> Records shown
++++

(* ===== verification/EditOutput.v ===== *)
(** * The text of an attribute (libeditapcfg/editapcfg.c)

    The [Output...] functions write the text of a page variable.  The source
    hands on a pointer behind what has been written; here [buff] is what has
    been written so far, and the result is that with the text behind it. *)

From S2P Require Import Prelude CLib FileSys Utility CfgStore EditVars EditAssign.

Definition OutputIP (var : cell) (buff : bytes) : M edit bytes :=
  a ← peek var 4;
  let b := map code a in
  if existsb (λ z, negb (z =? 0)) b then
    match map dec b with
    | [b0; b1; b2; b3] => mret (buff ++ b0 ++ "."%char :: b1 ++ "."%char :: b2 ++ "."%char :: b3)
    | _ => faultM
    end
  else mret buff.

Definition OutputIPv6 (var : cell) (buff : bytes) : M edit bytes := mret buff.
Definition OutputGWv6 (var : cell) (buff : bytes) : M edit bytes := mret buff.

Definition OutputByte (var : cell) (buff : bytes) : M edit bytes :=
  a ← get_byte var; mret (buff ++ dec a).

Definition OutputWord (var : cell) (buff : bytes) : M edit bytes :=
  a ← get_word var; mret (buff ++ dec a).

(** "%02X" of the bytes with colons between them. *)
Fixpoint colons (l : list cstr) : cstr :=
  match l with
  | [] => []
  | [s] => s
  | s :: l' => s ++ ":"%char :: colons l'
  end.
Definition mac_text (a : bytes) : cstr := colons (map (λ c, pad0 2 (hex true (code c))) a).

Definition OutputMac (var : cell) (buff : bytes) : M edit bytes :=
  a ← peek var 6;
  mret (if existsb (λ c, negb (code c =? 0)) a then buff ++ mac_text a else buff).

Definition OutputStr (var : cell) (buff : bytes) : M edit bytes :=
  p ← get_text var; mret (buff ++ p).

(** The variable itself is overwritten when secrets are not shown. *)
Definition OutputPass (var : cell) (buff : bytes) : M edit bytes :=
  secShow ← get_byte (g "secShow");
  _ ← (if secShow =? 0 then mret tt
       else p ← get_text var; memset_var var "*" (length p));
  OutputStr var buff.

Definition OutputDR (var : cell) (buff : bytes) : M edit bytes :=
  a ← get_byte var;
  mret (buff ++ if a =? 5 then dec a ++ ".5" else dec a).

(** [sprintf(buff, "%.2f %%", a/100.0)] *)
Definition percent_text (a : Z) : cstr := dec (a / 100) ++ "."%char :: pad0 2 (dec (a mod 100)) ++ " %".

Definition OutputPercent (var : cell) (buff : bytes) : M edit bytes :=
  a ← get_word var;
  mret (if a =? 0 then buff else buff ++ percent_text a).

(** [for(l=2;(c=*(buff-l));l++) if(c=='\n') ...]: what has been written, the
    last byte first, from the byte at distance [l]; the distance found. *)
Fixpoint newline_back (l : nat) (before : bytes) : outcome nat :=
  match before with
  | [] => Fault
  | c :: before' =>
      if decide (c = NUL) then Fault
      else if decide (c = "010"%char) then Done l
      else newline_back (S l) before'
  end.

(** The [while(1)] loop; the entries number [AC_NO]. *)
Fixpoint mac_list_loop (fuel : nat) (temp : bytes) (buff : bytes) : M edit bytes :=
  match fuel with
  | O => stuckM
  | S fuel' =>
      outNo ← get_word (g "rogueApMacList.outNo");
      mac ← peek (rogue_mac outNo) 17;
      let buff := buff ++ mac in
      _ ← set_word (g "rogueApMacList.outNo") (outNo + 1);
      no ← get_word (g "rogueApMacList.no");
      outNo ← get_word (g "rogueApMacList.outNo");
      if no =? outNo then mret buff else mac_list_loop fuel' temp (buff ++ temp)
  end.

(** The entries after the first come on lines of their own, which begin with
    what stands between the last newline and the first entry. *)
Definition OutputScMacList (var : cell) (buff : bytes) : M edit bytes :=
  no ← get_word (g "rogueApMacList.no");
  if no =? 0 then mret buff
  else
    l ← liftO (newline_back 2 (drop 1 (rev buff)));
    if decide (80 < l + 1)%nat then faultM
    else if decide (length buff < l + 1)%nat then faultM
    else mac_list_loop (AC_NO + 1) (drop (length buff - (l + 1)) buff) buff.

(** ** Lines *)

Definition CR : ascii := "013"%char.
Definition LF : ascii := "010"%char.

Definition OutputGroup (group : cstr) (buff : bytes) : bytes :=
  buff ++ [CR; LF; "["%char] ++ group ++ ["]"%char; CR; LF].

Definition OutputAttr (attr : cstr) (buff : bytes) : bytes :=
  buff ++ attr ++ (if decide (ch attr 0 = ";"%char) then [] else ["="%char]).

Definition OutputComment (comment : cstr) (buff : bytes) : bytes :=
  buff ++ (if decide (comment = []) then [] else " "%char :: comment) ++ [CR; LF].

(** The apostrophe of the comments is the two bytes A1 AF. *)
Definition apostrophe : cstr := [chr 0xA1; chr 0xAF].

Definition read_only (country : cstr) : cstr := ";" ++ country ++ ". It" ++ apostrophe ++ "s read only".
Definition country_comments : list cstr :=
  [read_only "840: United States"; read_only "36: Australia"; read_only "76: Brazil"; read_only "156: China";
   (";1702: Asia, 208: Denmark, 1276: Europe, 246: Finland, 250: France, 276: Germany," : cstr) ++ [CR; LF] ++
   ("         372: Ireland, 380: Italy, 392: Japan, 528: Netherlands, 554: New Zealand, 578: Norway, " : cstr) ++
   [CR; LF] ++ ("         724: Spain, 752: Sweden, 756: Switzerland, 826: United Kingdom" : cstr);
   (";484: Mexico, 630: Puerto Rico, 1076: South America" : cstr);
   read_only "410: South Korea"].

Definition country_line (country : Z) : nat :=
  if country =? CTRY_UNITED_STATES then 0
  else if country =? CTRY_AUSTRALIA then 1
  else if country =? CTRY_BRAZIL then 2
  else if country =? CTRY_CHINA then 3
  else if country =? CTRY_GERMANY then 4
  else if country =? CTRY_MEXICO then 5
  else if country =? CTRY_KOREA_ROC then 6
  else 0.

Definition OutputCountryComment (buff : bytes) : M edit bytes :=
  country ← onM sc_get_default_country;
  mret (OutputComment (nth (country_line country) country_comments []) buff).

++++

> What the exercise asks
From where "Definition OutputCountryComment (buff" appears to the last line of the listing above, please write out every line exactly; leave out the rest.

> Task answer
Definition OutputCountryComment (buff : bytes) : M edit bytes :=
  country ← onM sc_get_default_country;
  mret (OutputComment (nth (country_line country) country_comments []) buff).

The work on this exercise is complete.